(** C2 at [count({"title":"Dune"}, 7)]. *)
Lemma count_limit_is_not_sent_witness :
  ∃ args,
    count_args Sample.books Sample.title_filter 7 = Ok args
    ∧ count Sample.books Sample.title_filter 7
      = invoke "count" (dump args)
          (handle_count_response)
    ∧ element_field "query" args = Some (JObject {["title" := JString "Dune"]})
    ∧ element_field "limit" args = None
    ∧ outer_field "limit" args = None.
Proof.
  apply (count_limit_is_not_sent
           Sample.books Sample.title_filter (JObject {["title" := JString "Dune"]}) 7).
  vm_compute. reflexivity.
Defined.

(** C1 at a call with the sort option [{"title":1}] and no projection. *)
Lemma sort_is_dropped_without_projection_witness :
  let find_options := RemoteFindOptions.mk (Some 5) None (Some Sample.by_title) in
  let modify_options :=
    RemoteFindOneAndModifyOptions.mk None (Some Sample.by_title) true false in
  (∃ args, find_args Sample.books
             Sample.title_filter find_options = Ok args
           ∧ document_field "sort" args = None)
  ∧ (∃ args, find_one_args Sample.books
               Sample.title_filter find_options = Ok args
             ∧ document_field "sort" args = None)
  ∧ (∃ args, find_one_and_update_args Sample.books
               Sample.title_filter Sample.set_title modify_options = Ok args
             ∧ document_field "sort" args = None)
  ∧ (∃ args, find_one_and_replace_args Sample.books
               Sample.title_filter Sample.set_title modify_options = Ok args
             ∧ document_field "sort" args = None)
  ∧ (∃ args, find_one_and_delete_args Sample.books
               Sample.title_filter modify_options = Ok args
             ∧ document_field "sort" args = None).
Proof.
  intros find_options modify_options.
  apply (sort_is_dropped_without_projection Sample.books
           Sample.title_filter Sample.set_title
           (JObject {["title" := JString "Dune"]})
           (JObject {["$set" := JObject {["title" := JString "Dune"]}]})
           find_options modify_options).
  - vm_compute. reflexivity.
  - vm_compute. reflexivity.
  - reflexivity.
  - reflexivity.
Defined.

(** C3 at [update_many] with [upsert = true] and at [find_one_and_delete]
    with all four modifiers given. *)
Lemma modifiers_on_the_envelope_witness :
  let options :=
    RemoteFindOneAndModifyOptions.mk (Some Sample.by_title) (Some Sample.by_title)
      true true in
  let many_args :=
    Sample.built (update_many_args Sample.books Sample.title_filter Sample.set_title true) in
  let delete_args :=
    Sample.built (find_one_and_delete_args Sample.books Sample.title_filter options) in
  element_field "upsert" many_args = None
  ∧ outer_field "upsert" many_args = Some (JBool true)
  ∧ (∀ key, key ∈ ["upsert"; "returnNewDocument"; "project"; "sort"] →
            element_field key delete_args = None)
  ∧ outer_field "upsert" delete_args
    = (if RemoteFindOneAndModifyOptions.upsert options then Some (JBool true) else None)
  ∧ outer_field "returnNewDocument" delete_args
    = (if RemoteFindOneAndModifyOptions.return_new_document options
       then Some (JBool true) else None)
  ∧ (is_Some (outer_field "project" delete_args)
     ↔ is_Some (RemoteFindOneAndModifyOptions.projection_json options))
  ∧ (is_Some (outer_field "sort" delete_args)
     ↔ is_Some (RemoteFindOneAndModifyOptions.projection_json options)).
Proof.
  intros options many_args delete_args.
  apply (modifiers_on_the_envelope Sample.books
           Sample.title_filter Sample.set_title true options many_args delete_args).
  - vm_compute. reflexivity.
  - vm_compute. reflexivity.
Defined.

(** C5 at a call whose sort text is the single character [{]. *)
Lemma malformed_sort_reaches_the_service_witness :
  let find_options := RemoteFindOptions.mk None None (Some "{") in
  let modify_options := RemoteFindOneAndModifyOptions.mk None (Some "{") false false in
  (∃ args r e, find Sample.books
                 Sample.title_filter find_options
               = [call_function "find" (dump args); completion_block r e])
  ∧ (∃ args r e, find_one Sample.books
                   Sample.title_filter find_options
                 = [call_function "findOne" (dump args);
                    completion_block r e])
  ∧ (∃ args r e, find_one_and_update Sample.books
                   Sample.title_filter Sample.set_title modify_options
                 = [call_function "findOneAndUpdate" (dump args);
                    completion_block r e])
  ∧ (∃ args r e, find_one_and_replace Sample.books
                   Sample.title_filter Sample.set_title modify_options
                 = [call_function "findOneAndReplace" (dump args);
                    completion_block r e])
  ∧ (∃ args r e, find_one_and_delete Sample.books
                   Sample.title_filter modify_options
                 = [call_function "findOneAndDelete" (dump args);
                    completion_block r e]).
Proof.
  intros find_options modify_options.
  apply (malformed_sort_reaches_the_service Sample.books
           Sample.title_filter Sample.set_title "{"
           (JObject {["title" := JString "Dune"]})
           (JObject {["$set" := JObject {["title" := JString "Dune"]}]})
           find_options modify_options).
  - vm_compute. reflexivity.
  - vm_compute. reflexivity.
  - vm_compute. reflexivity.
  - reflexivity.
  - reflexivity.
  - reflexivity.
  - reflexivity.
Defined.

(** C9 at a call with the projection [{"title":1}] and no sort option. *)
Lemma projection_without_sort_fails_locally_witness :
  let find_options := RemoteFindOptions.mk None (Some Sample.by_title) None in
  let modify_options :=
    RemoteFindOneAndModifyOptions.mk (Some Sample.by_title) None false false in
  (∃ e, find Sample.books Sample.title_filter find_options
        = [completion_block "" (Some (mkAppError malformed_json (what e)))])
  ∧ (∃ e, find_one Sample.books
            Sample.title_filter find_options
          = [completion_block "" (Some (mkAppError malformed_json (what e)))])
  ∧ (∃ e, find_one_and_update Sample.books
            Sample.title_filter Sample.set_title modify_options
          = [completion_block "" (Some (mkAppError malformed_json (what e)))])
  ∧ (∃ e, find_one_and_replace Sample.books
            Sample.title_filter Sample.set_title modify_options
          = [completion_block "" (Some (mkAppError malformed_json (what e)))])
  ∧ (∃ e, find_one_and_delete Sample.books
            Sample.title_filter modify_options
          = [completion_block tt (Some (mkAppError malformed_json (what e)))]).
Proof.
  intros find_options modify_options.
  apply (projection_without_sort_fails_locally Sample.books
           Sample.title_filter Sample.set_title find_options modify_options).
  - by eexists.
  - reflexivity.
  - by eexists.
  - reflexivity.
Defined.
(** C1. A search of either kind, called in state [st] with offset [n],
    whose response [r] is applied (to whatever the store holds then,
    [now]): with [n = 0] the results are exactly those of [r], in
    order; with [n > 0] they are the results of [st] followed by those
    of [r], nothing reordered and nothing removed; [total] is that of
    [r], [hasMore] is [n + length r.results < r.total], and [loading]
    is false. *)
Theorem search_success_appends (k : kind) (q : string) (o : option Z)
        (st now : SearchState.t) (r : SearchResponse.t) :
  let n := defaultArg 0 o in
  let final := settle merge (search k q o) st (Fulfilled r) now in
  request merge (search k q o) st =
    Some (endpoint k {| SearchRequest.query := q;
                        SearchRequest.limit := Some 20;
                        SearchRequest.offset := Some n |}) /\
  (n = 0 -> results final = SearchResponse.results r) /\
  (0 < n -> results final = results st ++ SearchResponse.results r) /\
  total final = SearchResponse.total r /\
  hasMore final =
    (n + Z.of_nat (List.length (SearchResponse.results r)) <? SearchResponse.total r) /\
  loading final = false.
Proof.
  intros n final. subst final. rewrite search_fulfilled, search_request.
  fold n. cbn.
  repeat split.
  - intros ->. reflexivity.
  - intros Hpos.
    destruct (Z.eqb_spec n 0) as [Hz | _]; [lia |].
    destruct (Z.ltb_spec 0 n) as [_ | Hle]; [reflexivity | lia].
Qed.

(** C2. A search of either kind that is rejected leaves [error] set to
    the failure's message when it carries one and to the fallback of
    the search kind otherwise, [loading] false and [hasMore] false,
    whatever they were before. *)
Theorem search_failure_flags (k : kind) (q : string) (o : option Z)
        (st now : SearchState.t) (e : thrown) :
  let final := settle merge (search k q o) st (Rejected e) now in
  error final = Some match isApiError e with
                     | Some a => ApiError.message a
                     | None => fallback k
                     end /\
  loading final = false /\
  hasMore final = false.
Proof.
  intros final. subst final. rewrite search_rejected. cbn. auto.
Qed.

Lemma search_success_appends_witness :
  0 < defaultArg 0 (Some 1) /\
  results Sample.afterPage2 =
    results Sample.afterPage1 ++ SearchResponse.results Sample.page2.
Proof.
  split; [reflexivity |].
  apply (search_success_appends keyword "AI" (Some 1) Sample.afterPage1
           (issued merge (keywordSearch "AI" (Some 1)) Sample.afterPage1)
           Sample.page2).
  reflexivity.
Defined.

(** C3, as the spec states it, fails on a well-behaved second page:
    after page 1 (offset 0, one result of two) and page 2 (offset 1,
    one result of two) the store holds both results, and
    [offset + results.length] is [1 + 2], above [total = 2]. *)
Lemma offset_plus_loaded_exceeds_total :
  SearchResponse.total Sample.page2 = 2 /\
  ~ (1 + Z.of_nat (List.length (results Sample.afterPage2))
       <= total Sample.afterPage2).
Proof.
  split; [reflexivity |].
  vm_compute. intros H. apply H. reflexivity.
Qed.
(** [set_hostname] makes no external call. *)
Lemma keeps_silent_set_hostname sd optval len o :
  keeps silent (set_hostname sd optval len o).
Proof.
  pose proof silent_refl as Hr. pose proof silent_trans as Ht.
  unfold set_hostname.
  apply keeps_bind; [exact Ht | now apply keeps_load |]. intros r.
  destruct (_ =? 1); [now apply keeps_ret|].
  destruct (_ <? len); [now apply keeps_ret|].
  apply keeps_bind; [exact Ht | apply keeps_silent_krealloc |]. intros p.
  apply keeps_bind; [exact Ht | apply keeps_silent_store |]. intros _.
  assert (Hrest : keeps silent
            (match is_valid_host_string optval len with
             | None => oops OutOfBounds
             | Some v =>
                 if v =? 0 then mret (- EINVAL)
                 else _ ← memcpy p optval len; mret 0
             end)).
  { destruct (is_valid_host_string optval len) as [v|]; [|apply keeps_oops].
    destruct (v =? 0); [now apply keeps_ret|].
    apply keeps_bind; [exact Ht | apply keeps_silent_memcpy |].
    intros _. now apply keeps_ret. }
  destruct p; [now apply keeps_ret | exact Hrest | exact Hrest].
Qed.

(** [tls_common_setsockopt] once the option bytes are copied in and the
    local stage has run. *)
Lemma setsockopt_after_local_stage sd sock level optname user optlen orig_func junk
    o_host arrivals s ret s1 :
  optlen <> 0 -> optlen <= Z.of_nat (length user) ->
  (if optname =? SO_HOSTNAME
   then set_hostname sd (take (Z.to_nat optlen) user) optlen o_host
   else mret 0) s = Done ret s1 ->
  tls_common_setsockopt sd sock level optname (Some user) optlen orig_func
    (AllocOk junk) o_host arrivals s
  = if negb (ret =? 0) then Done ret s1
    else match socks s1 !! sd with
      | None => Oops UseAfterFree
      | Some r1 =>
        match wait_for_completion_timeout sd arrivals
                (log (Ev_send_setsockopt_notification sock level optname
                        (take (Z.to_nat optlen) user) optlen (daemon_id r1)) s1) with
        | Oops e => Oops e
        | Done w s2 =>
            if w =? 0 then Done (- ENOBUFS) s2
            else match socks s2 !! sd with
                 | None => Oops UseAfterFree
                 | Some r =>
                     if negb (response r =? 0) then Done (response r) s2
                     else if is_virtual optname then Done 0 s2
                     else match orig_func with
                          | Some f =>
                              Done (f sock level optname (Some user) optlen)
                                   (log (Ev_orig_setsockopt sock level optname
                                           (Some user) optlen) s2)
                          | None => Done (- EOPNOTSUPP) s2
                          end
                 end
        end
      end.
Proof.
  intros Hlen0 Hlen Hlocal. unfold tls_common_setsockopt.
  destruct (Z.eqb_spec optlen 0) as [|_]; [contradiction|].
  destruct (Z.ltb_spec (Z.of_nat (length user)) optlen) as [|_]; [lia|].
  rewrite <- is_virtual_cases.
  rewrite (bind_Done _ _ _ _ _ Hlocal).
  destruct (negb (ret =? 0)); [reflexivity|].
  unfold mbind at 1, M_bind at 1, load at 1.
  destruct (socks s1 !! sd) as [r1|]; [|reflexivity].
  rewrite emit_bind.
  unfold mbind at 1, M_bind at 1.
  destruct (wait_for_completion_timeout sd arrivals _) as [w s2|e]; [|reflexivity].
  destruct (w =? 0); [reflexivity|].
  unfold mbind at 1, M_bind at 1, load at 1.
  destruct (socks s2 !! sd) as [r|]; [|reflexivity].
  destruct (negb (response r =? 0)); [reflexivity|]. simpl.
  destruct (_ || _); [reflexivity|].
  destruct orig_func; reflexivity.
Qed.
Lemma inline_audio_none (r : GenerateContentResponse) :
  inline_audio r = None <-> link_absent r.
Proof.
  unfold inline_audio, first. split.
  - destruct (candidates r) as [[|c cs]|] eqn:Hcs; cbn;
    [intros _; now apply no_first_candidate|
    |intros _; now apply no_candidates].
    destruct (content c) as [ct|] eqn:Hct; cbn;
      [|intros _; now apply (no_content r c cs)].
    destruct (parts ct) as [[|p ps]|] eqn:Hps; cbn;
      [intros _; now apply (no_first_part r c cs ct)|
      |intros _; now apply (no_parts r c cs ct)].
    destruct (inlineData p) as [b|] eqn:Hb; cbn;
      [|intros _; now apply (no_inline_data r c cs ct p ps)].
    intros Hd. now apply (no_data r c cs ct p ps b).
  - intros [Hcs|Hcs|c cs Hcs Hct|c cs ct Hcs Hct Hps|c cs ct Hcs Hct Hps
           |c cs ct p ps Hcs Hct Hps Hb|c cs ct p ps b Hcs Hct Hps Hb Hd];
      rewrite Hcs; cbn; try reflexivity;
      rewrite Hct; cbn; try reflexivity;
      rewrite Hps; cbn; try reflexivity;
      rewrite Hb; cbn; try reflexivity; exact Hd.
Qed.

Section Requester.
Context `{BufferApi}.
Variables (GEMINI_API_KEY textMessage : string).
Variables (modelName outputAudioVoiceName : option string).
Variables (outputAudioChannels outputAudioRate : option Z).
Variables (outputAudioSampleWidth outputAudioBitDepth : option Z).

Local Abbreviation call :=
  (convertTextToSpeech GEMINI_API_KEY textMessage modelName
     outputAudioVoiceName outputAudioChannels outputAudioRate
     outputAudioSampleWidth outputAudioBitDepth).
Local Abbreviation request :=
  (request_of GEMINI_API_KEY textMessage modelName outputAudioVoiceName).
Local Abbreviation config :=
  (requested_config outputAudioVoiceName outputAudioChannels outputAudioRate
     outputAudioSampleWidth outputAudioBitDepth).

· · · · ·

### Instructions to follow
Find and copy each line of the data where "junk" is present.

### Answer to this exercise
Lemma setsockopt_after_local_stage sd sock level optname user optlen orig_func junk
    (AllocOk junk) o_host arrivals s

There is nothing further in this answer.